Given records START
(* ===== verification/GsmWait.v ===== *)
(** * Layer 1 of the GSM receiver: the foreground's waits

    The loops of [gsm-l1.c] that wait for the state machines: an invariant and a measure for
    [wait_until], the commands the foreground executes for the interrupt
    ([execute_requested_fcch_command]), and what leaves the clock's variables alone. *)
From S2P Require Import Prelude Machine Board Regs Stopwatch Smbus GsmRegs GsmChannel GsmTrx GsmCalib GsmBoard GsmLoad Dsp GsmState GsmL1 GsmFrame GsmSelect GsmQuiet GsmScan GsmControl.
Import Regs.Pmb8876.

(** ** What an operation leaves alone *)
Section Lib.
Context {D A : Type} `{!Device D}.
#[local] Abbreviation M := (M D A).
(** [g] of the statics of the library and the program is as before. *)
Definition keeps {X R} (g : lib_state -> A -> X) (m : M R) : Prop :=
  forall f w, match m f w with Done _ w' | Stop _ w' => g (w_lib w') (w_app w') = g (w_lib w) (w_app w) end.
Section Keeps.
Context {X : Type} (g : lib_state -> A -> X).
Lemma keeps_ret {R} (r : R) : keeps g (mret r). Proof. done. Qed.
Lemma keeps_bind {R S} (m : M R) (k : R -> M S) : keeps g m -> (forall r, keeps g (k r)) -> keeps g (m ≫= k).
Proof.
  intros Hm Hk f w. specialize (Hm f w). unfold mbind, M_bind. destruct (m f w) as [r w'|c w']; [|done].
  specialize (Hk r f w'). destruct (k r f w'); congruence.
Qed.
Lemma keeps_rd p : keeps g (rd p). Proof. intros f w. unfold rd. by destruct (dev_read p (w_dev w)). Qed.
Lemma keeps_wr p v : keeps g (wr p v). Proof. done. Qed.
Lemma keeps_get_app : keeps g get_app. Proof. done. Qed.
Lemma keeps_put_app a : (forall l s, g l a = g l s) -> keeps g (put_app a). Proof. intros H f w. apply H. Qed.
Lemma keeps_get_lib : keeps g get_lib. Proof. done. Qed.
Lemma keeps_put_lib l : (forall l' s, g l s = g l' s) -> keeps g (put_lib l). Proof. intros H f w. apply H. Qed.
Lemma keeps_stop {R} c : keeps g (stop (R := R) c). Proof. done. Qed.
Lemma keeps_ld8 a : keeps g (ld8 a). Proof. intros f w. unfold ld8. by destruct (mem_valid _ _). Qed.
Lemma keeps_st8 a v : keeps g (st8 a v). Proof. intros f w. unfold st8. by destruct (mem_valid _ _). Qed.
Lemma keeps_foldM {Y Z'} (body : Y -> Z' -> M Y) x l : (forall x y, keeps g (body x y)) -> keeps g (foldM body x l).
Proof. intros H. revert x. induction l as [|y l IH]; intros x; simpl; [apply keeps_ret|]. by apply keeps_bind. Qed.
Lemma keeps_iter {Y R} (body : Y -> M (Y + R)) x : (forall x, keeps g (body x)) -> keeps g (iter body x).
Proof.
  intros Hb f w. unfold iter. generalize f at 1 as n. intros n. revert x w.
  induction n as [|n IH]; intros x w; simpl; [done|]. specialize (Hb x f w). destruct (body x f w) as [[x'|r] w'|c w']; [|done..].
  specialize (IH x' w'). destruct (loop n body x' f w'); congruence.
Qed.
Lemma keeps_update (h : A -> A) : (forall l s, g l (h s) = g l s) -> keeps g (s ← get_app; put_app (h s)).
Proof. intros H f w. apply H. Qed.
Lemma wp_keeps {R} (m : M R) E Q f w : keeps g m ->
  wp E m (fun r w' => g (w_lib w') (w_app w') = g (w_lib w) (w_app w) -> Q r w') f w -> wp E m Q f w.
Proof. intros Hm Hwp. specialize (Hm f w). unfold wp in *. destruct (m f w); auto. Qed.
End Keeps.
Definition keeps_lib {R} (m : M R) : Prop := keeps (fun l _ => l) m.
Lemma wp_keeps_lib {R} (m : M R) E Q f w : keeps_lib m -> wp E m (fun r w' => w_lib w' = w_lib w -> Q r w') f w -> wp E m Q f w.
Proof. apply (wp_keeps (fun l _ => l)). Qed.
End Lib.
(** Through an operation's definitions. *)
Ltac keeps_step :=
  lazymatch goal with
  | |- forall _, _ => intros
  | |- keeps_lib _ => unfold keeps_lib
  | |- keeps _ (s ← get_app; put_app (@?h s)) => apply (keeps_update _ h); first [done|intros; by destruct_and?]
  | |- keeps _ (mbind _ _) => apply keeps_bind
  | |- keeps _ (mret _) => apply keeps_ret
  | |- keeps _ (stop _) => apply keeps_stop
  | |- keeps _ (rd _) => apply keeps_rd
  | |- keeps _ (wr _ _) => apply keeps_wr
  | |- keeps _ (ld8 _) => apply keeps_ld8
  | |- keeps _ (st8 _ _) => apply keeps_st8
  | |- keeps _ get_app => apply keeps_get_app
  | |- keeps _ get_lib => apply keeps_get_lib
  | |- keeps _ (put_app _) => apply keeps_put_app; done
  | |- keeps _ (put_lib _) => apply keeps_put_lib; done
  | |- keeps _ (foldM _ _ _) => apply keeps_foldM
  | |- keeps _ (iter _ _) => apply keeps_iter
  | |- keeps _ (if ?b then _ else _) => destruct b
  | |- keeps _ (match ?x with _ => _ end) => destruct x
  | |- keeps _ (let _ := _ in _) => cbv zeta
  | |- keeps _ (fun _ _ => _) => let f := fresh "f" in let w := fresh "w" in intros f w; cbv beta; match goal with |- context [match ?o with Some _ => _ | None => _ end] => destruct o end; reflexivity
  | |- keeps _ (?f _ _ _ _ _ _ _ _ _ _ _ _) => unfold f
  | |- keeps _ (?f _ _ _ _ _ _ _ _ _ _ _) => unfold f
  | |- keeps _ (?f _ _ _ _ _ _ _ _ _ _) => unfold f
  | |- keeps _ (?f _ _ _ _ _ _ _ _ _) => unfold f
  | |- keeps _ (?f _ _ _ _ _ _ _ _) => unfold f
  | |- keeps _ (?f _ _ _ _ _ _ _) => unfold f
  | |- keeps _ (?f _ _ _ _ _ _) => unfold f
  | |- keeps _ (?f _ _ _ _ _) => unfold f
  | |- keeps _ (?f _ _ _ _) => unfold f
  | |- keeps _ (?f _ _ _) => unfold f
  | |- keeps _ (?f _ _) => unfold f
  | |- keeps _ (?f _) => unfold f
  | |- keeps _ ?f => unfold f
  end; cbv beta.
Lemma irq_keeps_lib {D} `{!Device D} : keeps_lib (gsm_l1_tpu_irq : M D gsm unit).
Proof. repeat keeps_step. Qed.
Lemma keeps_lib_of {D A R X} `{!Device D} (g : lib_state -> X) (m : M D A R) : keeps_lib m -> keeps (fun l _ => g l) m.
Proof. intros H f w. specialize (H f w). destruct (m f w); congruence. Qed.

(** ** The program's poll, at which the interrupt comes *)
Section Poll.
Context {D : Type} `{!Device D}.
#[local] Abbreviation M := (M D gsm).
Definition keeps_ticks {R} (m : M R) : Prop := keeps (fun l _ => ticks_per_s l) m.
(** What the program does in its poll leaves the receiver alone and comes back. *)
Definition harmless (serve : M unit) : Prop :=
  keeps (fun l s => (ticks_per_s l, s)) serve /\ forall f w, ticks_per_s (w_lib w) <> 0 -> wp total serve (fun _ _ => True) f w.
Definition polled (serve : M unit) : M unit := serve;; gsm_l1_tpu_irq.
Lemma harmless_ret : harmless (mret tt).
Proof. by split; [apply keeps_ret|]. Qed.
Lemma harmless_ticks serve : harmless serve -> keeps_ticks serve.
Proof. intros [H _] f w. specialize (H f w). destruct (serve f w); by injection H. Qed.
Lemma polled_keeps_ticks serve : harmless serve -> keeps_ticks (polled serve).
Proof. intros H. apply keeps_bind; [by apply harmless_ticks|]. intros _. apply (keeps_lib_of (fun l => ticks_per_s l)), irq_keeps_lib. Qed.
Lemma wp_polled serve s c Q f w : harmless serve -> moves s c (w_app w) -> ticks_per_s (w_lib w) <> 0 ->
  (forall c' w', frame_step (D := D) (frame_begin c) c' -> moves s c' (w_app w') -> Q tt w') -> wp total (polled serve) Q f w.
Proof.
  intros [Hk Htot] Hm Ht HQ. unfold polled. apply wp_bind. eapply wp_keeps; [exact Hk|]. eapply wp_mono; [by apply Htot|].
  intros [] w1 _ [= _ Es]. rewrite <- Es in Hm. by eapply wp_irq.
Qed.
(** What the waits ask of a poll: every poll is a frame. *)
Class Polling (poll : M unit) : Prop := {
  polling_ticks : keeps_ticks poll;
  polling_frame s c Q f w : moves s c (w_app w) -> ticks_per_s (w_lib w) <> 0 ->
    (forall c' w', frame_step (D := D) (frame_begin c) c' -> moves s c' (w_app w') -> Q tt w') -> wp total poll Q f w;
}.
Lemma polled_polling serve : harmless serve -> Polling (polled serve).
Proof. intros H. split; [by apply polled_keeps_ticks|]. intros. by eapply wp_polled. Qed.
Lemma execute_keeps_ticks poll : Polling poll -> keeps_ticks (execute_requested_fcch_command poll : M bool).
Proof. intros [Hp _]. unfold keeps_ticks in *. repeat first [exact Hp|keeps_step]. Qed.
Lemma poll_keeps_ticks poll : Polling poll -> keeps_ticks (poll_step poll : M bool).
Proof. intros [Hp _]. unfold keeps_ticks in *. repeat first [exact Hp|keeps_step]. Qed.
End Poll.

(** ** Waiting *)
Section Wait.
Context {D : Type} `{!Device D} `{B : Board}.
#[local] Abbreviation M := (M D gsm).
Lemma quiet_stopwatch_get : quiet (stopwatch_get : M Z).
Proof. unfold stopwatch_get. apply quiet_bind; [apply quiet_rd|intros]. apply quiet_bind; [apply quiet_rd|intros]. apply quiet_ret. Qed.
Lemma wp_elapsed start Q f (w : world D gsm) : ticks_per_s (w_lib w) <> 0 ->
  (forall v w', w_app w' = w_app w -> w_lib w' = w_lib w -> Q v w') -> wp total (stopwatch_elapsed_ms start) Q f w.
Proof.
  intros Ht HQ. unfold stopwatch_elapsed_ms, stopwatch_elapsed, stopwatch_get. wp_steps. apply wp_udiv; [done|]. wp_steps. by apply HQ.
Qed.
(** A wait for the state machines: [I] holds at every poll, and every poll makes [v] smaller. *)
Lemma wp_wait_until (reached : gsm -> bool) timeout_ms (step : M bool) (I : gsm -> Prop) (v : gsm -> nat) Q f w :
  I (w_app w) -> ticks_per_s (w_lib w) <> 0 -> (v (w_app w) < f)%nat ->
  (forall w, I (w_app w) -> ticks_per_s (w_lib w) <> 0 -> reached (w_app w) = false ->
     wp total step (fun go w' => ticks_per_s (w_lib w') = ticks_per_s (w_lib w) /\ go = true /\ I (w_app w') /\ (v (w_app w') < v (w_app w))%nat) f w) ->
  (forall w, I (w_app w) -> Q true w) ->
  wp total (wait_until (s ← get_app; mret (reached s)) timeout_ms step) Q f w.
Proof.
  intros HI Ht Hv Hstep HQ. unfold wait_until. apply wp_bind. unfold stopwatch_get. wp_steps.
  eapply (wp_iter _ _ (fun _ w' => I (w_app w') /\ ticks_per_s (w_lib w') <> 0) (fun _ w' => v (w_app w'))); [by split|exact Hv|].
  intros [] w1 [HI1 Ht1]. wp_steps. destruct (reached (w_app w1)) eqn:Er; [by apply wp_ret, HQ|].
  apply wp_bind, wp_elapsed; [done|]. intros elapsed w2 Ea El. destruct (elapsed <? timeout_ms); [|apply wp_ret, HQ; by rewrite Ea].
  rewrite <- Ea in HI1, Er. rewrite <- El in Ht1. apply wp_bind. eapply wp_mono; [by apply Hstep|].
  intros go w3 (El3 & -> & HI3 & Hv3). apply wp_ret. rewrite El3. split; [by split|by rewrite <- Ea].
Qed.

(** ** The commands *)
(** What the foreground does to the search. *)
Definition served_state (state : fcch_state) : fcch_state :=
  match state with
  | FCCH_SCAN_BB_OFF_REQUESTED | FCCH_SCAN_COMMAND_REQUESTED => FCCH_SCAN_ACTIVE
  | FCCH_SCAN_REFINEMENT_BB_OFF_REQUESTED | FCCH_SCAN_REFINEMENT_COMMAND_REQUESTED => FCCH_SCAN_REFINEMENT_ACTIVE
  | state => state
  end.
Definition served (c : control) : control := fcch_state_is (served_state (fcch_scan_state (k_fcch c))) c.
(** The foreground was asked to execute a command. *)
Definition command_requested (c : control) : Prop := served_state (fcch_scan_state (k_fcch c)) <> fcch_scan_state (k_fcch c).
(** The phase the loop asked in: it does not go on before the command was executed. *)
Definition waits (c : control) : Prop :=
  match fcch_scan_state (k_fcch c), fcch_tpu_phase (k_fcch c) with
  | (FCCH_SCAN_BB_OFF_REQUESTED | FCCH_SCAN_REFINEMENT_BB_OFF_REQUESTED), FCCH_TPU_RF_QUIET_FIRST
  | FCCH_SCAN_COMMAND_REQUESTED, FCCH_TPU_PREPARE_SECOND
  | FCCH_SCAN_REFINEMENT_COMMAND_REQUESTED, FCCH_TPU_REFINEMENT_PREPARE => True
  | _, _ => False
  end.
Lemma served_requests c : ~ command_requested (served c).
Proof. unfold command_requested, served. cbn. intros H. apply H. by destruct (fcch_scan_state (k_fcch c)). Qed.
Lemma waiting_frame busy r c : waits c -> fcch_frame busy r c = c.
Proof.
  unfold waits, fcch_frame. destruct (fcch_scan_state (k_fcch c)) eqn:Est, (fcch_tpu_phase (k_fcch c)); try done; intros _.
  all: rewrite bool_decide_true by auto; done.
Qed.
Lemma waiting_step c c' : tpu_loop_phase (k_loop c) = TPU_LOOP_FCCH -> waits c -> frame_step (D := D) (frame_begin c) c' -> c' = frame_begin c.
Proof.
  intros Hl Hw Hstep. assert (tpu_loop_phase (k_loop (frame_begin c)) = TPU_LOOP_FCCH) as Hl' by (rewrite frame_begin_phase; congruence).
  destruct Hstep; try congruence. by apply waiting_frame.
Qed.
Lemma quiet_fcch_command : quiet (dsp_fcch_command_start : M unit).
Proof. apply quiet_bind; [apply quiet_reset_fcch|intros _; apply quiet_command]. Qed.
Lemma quiet_refinement_command : quiet (dsp_fcch_refinement_command_start : M unit).
Proof. apply quiet_bind; [apply quiet_reset_fcch|intros _; apply quiet_command]. Qed.
Hint Resolve quiet_fcch_command quiet_refinement_command : quiet.
Lemma quiet_signal flags : quiet (signal_dsp_communication flags : M unit).
Proof. unfold signal_dsp_communication. repeat (apply quiet_bind; [apply quiet_wr|intros _]). apply quiet_wr. Qed.
End Wait.

(** A step that keeps the library's variables. *)
Lemma wp_modified {D} `{!Device D} (g : gsm -> gsm) E Q f (w : world D gsm) :
  (forall w', w_app w' = g (w_app w) -> w_lib w' = w_lib w -> Q tt w') -> wp E (modify g) Q f w.
Proof. intros HQ. unfold modify. wp_steps. by apply HQ. Qed.
Lemma wp_ticks {D A R} `{!Device D} (m : M D A R) E Q f w : keeps_lib m -> ticks_per_s (w_lib w) <> 0 ->
  wp E m (fun r w' => ticks_per_s (w_lib w') <> 0 -> Q r w') f w -> wp E m Q f w.
Proof. intros Hm Ht Hwp. eapply wp_keeps_lib; [exact Hm|]. eapply wp_mono; [exact Hwp|]. intros r w' H El. apply H. by rewrite El. Qed.
Ltac ticked_step :=
  apply wp_bind; lazymatch goal with Ht : ticks_per_s _ <> 0 |- _ => eapply wp_ticks; [solve [repeat keeps_step]|exact Ht|clear Ht]; control_step; intros Ht end.
#[export] Hint Resolve quiet_signal : quiet.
Given records END
§ **Task prompt**:
Some lines contain the word "every". Pull each one out of the listing.

§ **Result below**:
(** What the waits ask of a poll: every poll is a frame. *)
(** A wait for the state machines: [I] holds at every poll, and every poll makes [v] smaller. *)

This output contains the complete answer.